#### The task
Take every line in the entries that includes the word "Ltac" and copy it.

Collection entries
Section GasOps.
Context {S : ItemStore} {SL : StoreLaws S} {U : Uint256} {UL : Uint256Laws U}
        {C : Crypto} {CL : CryptoLaws C} {h0 : SomeHeap S} (G : Z) (HG : G + 64 <= MaxInt64).

Lemma gas_opFalse : gas_op G 1 opFalse.
Proof. unfold opFalse. gas_solve v. Qed.
Lemma gas_opNop : gas_op G 1 opNop.
Proof. unfold opNop. gas_solve v. Qed.
Lemma gas_opIfDup : gas_op G 1 opIfDup.
Proof. unfold opIfDup. gas_solve v. Qed.
Lemma gas_opDepth : gas_op G 1 opDepth.
Proof. unfold opDepth. gas_solve v. Qed.
Lemma gas_opDrop : gas_op G 1 opDrop.
Proof. unfold opDrop. gas_solve v. Qed.
Lemma gas_op1Add : gas_op G 2 op1Add.
Proof. unfold op1Add, push_signed. gas_solve v. Qed.
Lemma gas_op1Sub : gas_op G 2 op1Sub.
Proof. unfold op1Sub, push_signed. gas_solve v. Qed.
Lemma gas_op2Mul : gas_op G 2 op2Mul.
Proof. unfold op2Mul, push_signed. gas_solve v. Qed.
Lemma gas_op2Div : gas_op G 2 op2Div.
Proof. unfold op2Div. gas_solve v. Qed.
Lemma gas_opNot : gas_op G 2 opNot.
Proof. unfold opNot. gas_solve v. Qed.
Lemma gas_op0NotEqual : gas_op G 2 op0NotEqual.
Proof. unfold op0NotEqual. gas_solve v. Qed.
Lemma gas_opAdd : gas_op G 2 opAdd.
Proof. unfold opAdd, push_signed. gas_solve v. Qed.
Lemma gas_opSub : gas_op G 2 opSub.
Proof. unfold opSub, push_signed. gas_solve v. Qed.
Lemma gas_opMul : gas_op G 8 opMul.
Proof. unfold opMul. gas_solve v. Qed.
Lemma gas_opDiv : gas_op G 8 opDiv.
Proof. unfold opDiv. gas_solve v. Qed.
Lemma gas_opMod : gas_op G 8 opMod.
Proof. unfold opMod. gas_solve v. Qed.
Lemma gas_opLshift : gas_op G 8 opLshift.
Proof. unfold opLshift, push_signed. gas_solve v. Qed.
Lemma gas_opRshift : gas_op G 8 opRshift.
Proof. unfold opRshift. gas_solve v. Qed.
Lemma gas_opBoolAnd : gas_op G 2 opBoolAnd.
Proof. unfold opBoolAnd. gas_solve v. Qed.
Lemma gas_opBoolOr : gas_op G 2 opBoolOr.
Proof. unfold opBoolOr. gas_solve v. Qed.
Lemma gas_opNumEqualVerify : gas_op G 2 opNumEqualVerify.
Proof. unfold opNumEqualVerify. gas_solve v. Qed.
Lemma gas_opMin : gas_op G 2 opMin.
Proof. unfold opMin. gas_solve v. Qed.
Lemma gas_opMax : gas_op G 2 opMax.
Proof. unfold opMax. gas_solve v. Qed.
Lemma gas_opWithin : gas_op G 4 opWithin.
Proof. unfold opWithin. gas_solve v. Qed.
Lemma gas_opSize : gas_op G 1 opSize.
Proof. unfold opSize. gas_solve v. Qed.
Lemma gas_opVerify : gas_op G 1 opVerify.
Proof. unfold opVerify. gas_solve v. Qed.
Lemma gas_opFail : gas_op G 1 opFail.
Proof. unfold opFail. gas_solve v. Qed.
Lemma gas_opCheckSig : gas_op G 1024 opCheckSig.
Proof. unfold opCheckSig. gas_solve v. Qed.
Lemma gas_doNumCompare op : gas_op G 2 (doNumCompare op).
Proof. unfold doNumCompare. gas_solve v. Qed.
Lemma gas_doEqual v (Q : res bool -> vm S -> Prop) :
  op_start G v ->
  (forall b v', 0 <= vm_runLimit v' -> frame v' = frame v -> 0 <= vm_nextPC v' ->
     - MaxInt64 <= vm_deferredCost v' <= 0 ->
     vm_runLimit v' - vm_deferredCost v' + stacks v' <= energy v - 1 -> Q (Ok b) v') ->
  (forall e v', 0 <= vm_runLimit v' -> energy v' <= energy v -> Q (Err e) v') ->
  wp doEqual Q v.
Proof.
  unfold doEqual. revert v. gas_start v. intros Hok Herr.
  repeat gas_step; first [apply Hok|apply Herr]; unfold energy in *; first [congruence|gas_lia].
Qed.
Lemma gas_doHash (hash : bytes -> bytes) :
  (forall b, zlen (hash b) <= 64) -> gas_op G 64 (doHash hash).
Proof.
  intros Hh. unfold doHash. gas_start v. do 2 gas_step; [|gas_end]. cbv zeta.
  assert (64 <= (if st_len i <? 64 then 64 else st_len i) <= st_len i + 64
          /\ (if st_len i <? 64 then 64 else st_len i) <= 64 + st_len i) as [Hc _] by (case_if; zbool; lia).
  repeat gas_step; try gas_end.
  all: match goal with H : st_len _ = zlen (?f ?b) |- _ =>
    pose proof (Hh b); pose proof (zlen_nonneg (f b)) end.
  all: repeat gas_step; gas_end.
Qed.

(** ** splice.go *)

Ltac slice_push := match goal with
  | |- context [st_slice ?i ?lo ?hi] =>
      let H := fresh in assert (H : st_len (st_slice i lo hi) = hi - lo)
        by (apply slice_len; unfold MinInt64, MaxInt64 in *; lia)
  end.

Lemma gas_opSubstr : gas_op G 4 opSubstr.
Proof.
  unfold opSubstr. gas_start v. repeat gas_step; try gas_end.
  destruct (AddInt64 n0 n) as [e|] eqn:He; [|apply wp_throw; gas_end].
  apply AddInt64_Some in He as [-> _]; [|split; gas_lia..].
  gas_step; [apply wp_throw; gas_end|]. slice_push. gas_step. gas_end.
Qed.
Lemma gas_opLeft : gas_op G 4 opLeft.
Proof.
  unfold opLeft. gas_start v. repeat gas_step; try gas_end. slice_push. gas_step. gas_end.
Qed.
Lemma gas_opRight : gas_op G 4 opRight.
Proof.
  unfold opRight. gas_start v. repeat gas_step; try gas_end. slice_push. gas_step. gas_end.
Qed.

(** The common body of CAT and CATPUSHDATA: [f] encodes the second operand. *)
Lemma gas_cat (f : bytes -> bytes) :
  (forall b, zlen b <= zlen (f b) <= zlen b + 5) ->
  gas_op G 4 (
    applyCost 4 ;; b ← pop true; a ← pop true;
    let lens := i64 (st_len a + st_len b) in
    applyCost lens ;; deferCost (- lens) ;; vb ← read b; r ← append_ a (f vb);
    pushDataStack r true).
Proof.
  intros Hf. gas_start v. do 6 (try gas_step). all: try gas_end.
  cbv zeta. rewrite i64_id by gas_lia. repeat gas_step; try gas_end.
  all: match goal with H : zlen ?b = st_len _ |- _ => pose proof (Hf b) end.
  all: repeat gas_step; gas_end.
Qed.
Lemma gas_opCat : gas_op G 4 opCat.
Proof. apply (gas_cat id). intros b. unfold id. lia. Qed.
Lemma PushDataBytes_len b : zlen b <= zlen (PushDataBytes b) <= zlen b + 5.
Proof.
  unfold PushDataBytes. repeat case_if; zbool; autorewrite with zlen;
    rewrite ?(zlen_nil (A := byte)); lia.
Qed.
Lemma gas_opCatpushdata : gas_op G 4 opCatpushdata.
Proof. apply (gas_cat PushDataBytes), PushDataBytes_len. Qed.

(** ** stack.go: reshuffling the stacks costs only the flat fee *)

(** Steps through unaccounted changes of a stack. *)
Ltac gas_set :=
  cbv beta iota;
  lazymatch goal with
  | |- wp (modify (fun v => set_dataStack _ v)) _ _ => apply wp_set_dataStack; intros ? ?; gas_facts
  | |- wp (modify (set_dataStack _)) _ _ => apply wp_set_dataStack_c; intros ? ?; gas_facts
  | |- wp (modify (fun v => set_altStack _ v)) _ _ => apply wp_set_altStack; intros ? ?; gas_facts
  | |- wp (modify (set_altStack _)) _ _ => apply wp_set_altStack_c; intros ? ?; gas_facts
  | |- wp (match ?l with [] => _ | _ :: _ => _ end) _ _ => destruct l eqn:?
  | _ => gas_step
  end.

#### The completed task
Ltac slice_push := match goal with
Ltac gas_set :=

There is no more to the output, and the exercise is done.